**WHAT IS REQUIRED:** Only the lines below starting at the one that contains "(** Admission is" and ending at the one that contains "cell) = (ANX_ENOENT, ANX_UUID_NIL)" are to be reproduced, exactly and with both ends kept.
----- DATASET EXCERPTS -----
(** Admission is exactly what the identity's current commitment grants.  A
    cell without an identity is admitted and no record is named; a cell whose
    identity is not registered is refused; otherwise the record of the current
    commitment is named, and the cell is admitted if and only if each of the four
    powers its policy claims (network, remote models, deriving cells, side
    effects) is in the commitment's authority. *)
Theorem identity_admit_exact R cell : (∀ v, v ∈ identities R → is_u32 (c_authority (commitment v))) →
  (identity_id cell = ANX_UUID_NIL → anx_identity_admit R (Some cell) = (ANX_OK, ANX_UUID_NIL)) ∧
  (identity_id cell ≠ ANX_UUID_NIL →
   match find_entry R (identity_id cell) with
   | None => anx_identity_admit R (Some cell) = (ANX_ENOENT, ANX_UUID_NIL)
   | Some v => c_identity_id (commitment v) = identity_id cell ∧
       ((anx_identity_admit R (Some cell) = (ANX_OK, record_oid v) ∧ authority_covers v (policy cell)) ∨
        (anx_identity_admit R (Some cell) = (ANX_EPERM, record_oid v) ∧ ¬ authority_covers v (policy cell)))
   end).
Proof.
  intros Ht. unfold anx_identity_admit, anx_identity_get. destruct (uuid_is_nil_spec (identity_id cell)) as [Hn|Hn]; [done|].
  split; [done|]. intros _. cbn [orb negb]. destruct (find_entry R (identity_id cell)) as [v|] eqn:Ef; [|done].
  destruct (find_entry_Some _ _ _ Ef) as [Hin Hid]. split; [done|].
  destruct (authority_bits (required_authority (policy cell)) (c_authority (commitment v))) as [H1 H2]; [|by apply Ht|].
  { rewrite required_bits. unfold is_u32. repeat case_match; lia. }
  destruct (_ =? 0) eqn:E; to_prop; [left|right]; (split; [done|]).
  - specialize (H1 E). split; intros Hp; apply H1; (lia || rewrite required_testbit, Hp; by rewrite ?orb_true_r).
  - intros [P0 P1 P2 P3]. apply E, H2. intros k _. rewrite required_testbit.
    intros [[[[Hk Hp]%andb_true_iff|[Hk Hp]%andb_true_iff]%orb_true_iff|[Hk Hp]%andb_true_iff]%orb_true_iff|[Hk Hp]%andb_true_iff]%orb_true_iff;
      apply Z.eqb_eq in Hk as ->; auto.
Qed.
-----
----- DATASET EXCERPTS -----
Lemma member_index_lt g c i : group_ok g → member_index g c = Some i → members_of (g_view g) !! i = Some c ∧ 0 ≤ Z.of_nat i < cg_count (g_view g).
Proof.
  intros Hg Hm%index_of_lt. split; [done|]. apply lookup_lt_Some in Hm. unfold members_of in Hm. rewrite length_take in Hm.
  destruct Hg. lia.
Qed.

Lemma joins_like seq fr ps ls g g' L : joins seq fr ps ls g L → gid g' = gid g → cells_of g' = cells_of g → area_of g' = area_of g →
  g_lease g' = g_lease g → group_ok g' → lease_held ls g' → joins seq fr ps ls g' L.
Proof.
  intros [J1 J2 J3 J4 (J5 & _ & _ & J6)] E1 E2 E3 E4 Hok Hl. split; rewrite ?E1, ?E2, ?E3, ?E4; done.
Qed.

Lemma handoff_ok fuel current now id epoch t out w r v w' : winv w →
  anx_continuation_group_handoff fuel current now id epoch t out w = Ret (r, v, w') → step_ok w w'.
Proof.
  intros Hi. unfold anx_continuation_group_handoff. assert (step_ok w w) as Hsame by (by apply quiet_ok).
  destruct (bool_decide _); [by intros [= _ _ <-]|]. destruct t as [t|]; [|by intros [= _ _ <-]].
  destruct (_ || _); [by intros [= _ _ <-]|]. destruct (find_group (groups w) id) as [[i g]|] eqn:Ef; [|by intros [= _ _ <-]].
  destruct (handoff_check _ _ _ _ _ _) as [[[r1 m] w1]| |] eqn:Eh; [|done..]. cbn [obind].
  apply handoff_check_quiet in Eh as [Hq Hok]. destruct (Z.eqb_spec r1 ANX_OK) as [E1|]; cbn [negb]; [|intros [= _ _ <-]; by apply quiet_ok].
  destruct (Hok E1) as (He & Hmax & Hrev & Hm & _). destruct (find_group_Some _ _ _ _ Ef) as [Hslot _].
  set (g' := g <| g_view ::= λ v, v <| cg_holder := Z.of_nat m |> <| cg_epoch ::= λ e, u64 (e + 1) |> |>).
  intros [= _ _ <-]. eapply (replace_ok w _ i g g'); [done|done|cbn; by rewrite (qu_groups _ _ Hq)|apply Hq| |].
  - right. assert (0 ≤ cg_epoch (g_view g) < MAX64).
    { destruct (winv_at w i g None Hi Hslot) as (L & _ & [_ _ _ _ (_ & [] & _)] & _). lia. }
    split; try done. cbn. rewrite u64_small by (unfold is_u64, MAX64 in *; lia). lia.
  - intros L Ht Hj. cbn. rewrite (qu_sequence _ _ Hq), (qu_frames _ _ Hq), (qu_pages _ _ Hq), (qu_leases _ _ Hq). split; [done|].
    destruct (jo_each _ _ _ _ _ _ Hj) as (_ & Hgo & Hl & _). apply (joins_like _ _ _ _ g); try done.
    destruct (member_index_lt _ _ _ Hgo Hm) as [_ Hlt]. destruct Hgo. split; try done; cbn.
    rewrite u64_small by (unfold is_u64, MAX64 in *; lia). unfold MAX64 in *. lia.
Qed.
-----
----- DATASET EXCERPTS -----
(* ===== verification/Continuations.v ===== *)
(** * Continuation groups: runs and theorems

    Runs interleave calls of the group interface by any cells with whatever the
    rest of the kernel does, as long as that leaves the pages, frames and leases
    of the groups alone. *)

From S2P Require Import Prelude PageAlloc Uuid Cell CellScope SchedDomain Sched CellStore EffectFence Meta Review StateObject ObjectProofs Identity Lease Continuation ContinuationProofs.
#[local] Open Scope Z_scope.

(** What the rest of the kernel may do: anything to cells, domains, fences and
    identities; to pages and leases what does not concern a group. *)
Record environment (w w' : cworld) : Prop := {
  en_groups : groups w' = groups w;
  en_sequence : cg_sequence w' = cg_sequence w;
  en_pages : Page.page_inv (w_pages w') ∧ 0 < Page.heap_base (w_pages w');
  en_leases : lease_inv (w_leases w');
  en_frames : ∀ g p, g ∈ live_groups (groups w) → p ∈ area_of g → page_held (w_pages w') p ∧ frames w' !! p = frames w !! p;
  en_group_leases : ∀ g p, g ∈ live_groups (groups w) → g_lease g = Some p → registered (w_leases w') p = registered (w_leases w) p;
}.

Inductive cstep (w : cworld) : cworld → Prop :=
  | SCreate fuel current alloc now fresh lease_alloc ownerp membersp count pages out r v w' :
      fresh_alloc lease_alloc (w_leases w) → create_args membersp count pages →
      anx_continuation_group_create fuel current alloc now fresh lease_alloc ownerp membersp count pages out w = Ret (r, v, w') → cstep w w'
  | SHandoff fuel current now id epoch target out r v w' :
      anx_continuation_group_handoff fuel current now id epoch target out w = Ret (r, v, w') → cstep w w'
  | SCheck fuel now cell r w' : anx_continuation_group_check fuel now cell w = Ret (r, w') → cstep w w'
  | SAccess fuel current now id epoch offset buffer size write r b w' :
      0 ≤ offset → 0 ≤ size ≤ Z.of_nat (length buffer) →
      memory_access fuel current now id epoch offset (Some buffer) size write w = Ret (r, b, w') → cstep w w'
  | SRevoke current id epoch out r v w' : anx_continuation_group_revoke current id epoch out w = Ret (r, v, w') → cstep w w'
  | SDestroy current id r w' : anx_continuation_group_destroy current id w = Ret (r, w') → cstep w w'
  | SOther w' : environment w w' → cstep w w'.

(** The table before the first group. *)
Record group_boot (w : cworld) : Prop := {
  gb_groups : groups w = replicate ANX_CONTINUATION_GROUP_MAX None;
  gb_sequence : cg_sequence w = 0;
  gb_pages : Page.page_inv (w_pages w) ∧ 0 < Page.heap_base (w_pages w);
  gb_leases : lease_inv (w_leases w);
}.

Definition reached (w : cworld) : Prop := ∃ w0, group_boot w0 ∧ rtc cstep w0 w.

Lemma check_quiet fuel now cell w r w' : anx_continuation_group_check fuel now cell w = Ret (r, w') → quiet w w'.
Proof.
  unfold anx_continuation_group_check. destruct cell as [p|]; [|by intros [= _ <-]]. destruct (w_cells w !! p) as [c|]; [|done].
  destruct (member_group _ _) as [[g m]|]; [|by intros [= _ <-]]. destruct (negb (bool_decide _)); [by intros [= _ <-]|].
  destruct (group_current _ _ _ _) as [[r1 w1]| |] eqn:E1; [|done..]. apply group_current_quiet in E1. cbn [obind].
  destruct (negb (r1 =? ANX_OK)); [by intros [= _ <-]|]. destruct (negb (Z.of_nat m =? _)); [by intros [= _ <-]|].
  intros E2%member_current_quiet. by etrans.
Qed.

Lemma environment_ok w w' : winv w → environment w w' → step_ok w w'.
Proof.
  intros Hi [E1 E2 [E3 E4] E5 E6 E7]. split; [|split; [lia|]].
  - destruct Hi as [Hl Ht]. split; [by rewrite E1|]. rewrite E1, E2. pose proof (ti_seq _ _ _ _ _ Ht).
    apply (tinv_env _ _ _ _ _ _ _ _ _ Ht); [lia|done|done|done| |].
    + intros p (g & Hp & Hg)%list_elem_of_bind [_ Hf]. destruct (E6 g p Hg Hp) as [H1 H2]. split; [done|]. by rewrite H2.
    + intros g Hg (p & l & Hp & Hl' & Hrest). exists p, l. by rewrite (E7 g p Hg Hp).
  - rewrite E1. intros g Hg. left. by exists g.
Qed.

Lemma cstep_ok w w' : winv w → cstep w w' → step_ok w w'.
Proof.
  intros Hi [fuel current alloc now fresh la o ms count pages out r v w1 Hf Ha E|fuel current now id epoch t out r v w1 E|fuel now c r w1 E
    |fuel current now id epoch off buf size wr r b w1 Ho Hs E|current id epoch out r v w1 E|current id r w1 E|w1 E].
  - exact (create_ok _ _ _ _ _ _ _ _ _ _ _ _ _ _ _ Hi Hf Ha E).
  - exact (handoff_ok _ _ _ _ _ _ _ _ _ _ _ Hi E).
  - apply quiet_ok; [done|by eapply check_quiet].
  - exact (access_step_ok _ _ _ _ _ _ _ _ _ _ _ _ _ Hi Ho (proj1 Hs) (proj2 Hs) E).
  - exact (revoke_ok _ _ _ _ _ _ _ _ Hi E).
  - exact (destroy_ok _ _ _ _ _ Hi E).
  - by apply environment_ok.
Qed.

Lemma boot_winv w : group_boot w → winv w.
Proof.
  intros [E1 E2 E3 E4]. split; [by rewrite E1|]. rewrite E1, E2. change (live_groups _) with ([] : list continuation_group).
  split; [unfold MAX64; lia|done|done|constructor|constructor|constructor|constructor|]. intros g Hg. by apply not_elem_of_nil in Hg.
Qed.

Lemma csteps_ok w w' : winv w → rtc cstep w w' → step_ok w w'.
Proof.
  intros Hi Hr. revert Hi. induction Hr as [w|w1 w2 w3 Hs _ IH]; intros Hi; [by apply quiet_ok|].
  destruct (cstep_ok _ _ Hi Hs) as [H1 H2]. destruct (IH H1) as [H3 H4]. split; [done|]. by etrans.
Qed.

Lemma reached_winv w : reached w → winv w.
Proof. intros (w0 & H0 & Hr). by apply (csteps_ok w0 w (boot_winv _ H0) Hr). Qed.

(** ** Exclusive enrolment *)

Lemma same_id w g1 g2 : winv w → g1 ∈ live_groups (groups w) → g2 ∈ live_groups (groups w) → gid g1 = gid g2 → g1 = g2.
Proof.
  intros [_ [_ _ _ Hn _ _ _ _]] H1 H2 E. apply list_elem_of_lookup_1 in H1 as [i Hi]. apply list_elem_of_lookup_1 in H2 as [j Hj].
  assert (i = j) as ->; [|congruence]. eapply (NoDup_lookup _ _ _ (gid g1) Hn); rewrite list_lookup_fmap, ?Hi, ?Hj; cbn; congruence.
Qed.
-----
**RESULT OF THIS EXERCISE:**
(** Admission is exactly what the identity's current commitment grants.  A
    cell without an identity is admitted and no record is named; a cell whose
    identity is not registered is refused; otherwise the record of the current
    commitment is named, and the cell is admitted if and only if each of the four
    powers its policy claims (network, remote models, deriving cells, side
    effects) is in the commitment's authority. *)
Theorem identity_admit_exact R cell : (∀ v, v ∈ identities R → is_u32 (c_authority (commitment v))) →
  (identity_id cell = ANX_UUID_NIL → anx_identity_admit R (Some cell) = (ANX_OK, ANX_UUID_NIL)) ∧
  (identity_id cell ≠ ANX_UUID_NIL →
   match find_entry R (identity_id cell) with
   | None => anx_identity_admit R (Some cell) = (ANX_ENOENT, ANX_UUID_NIL)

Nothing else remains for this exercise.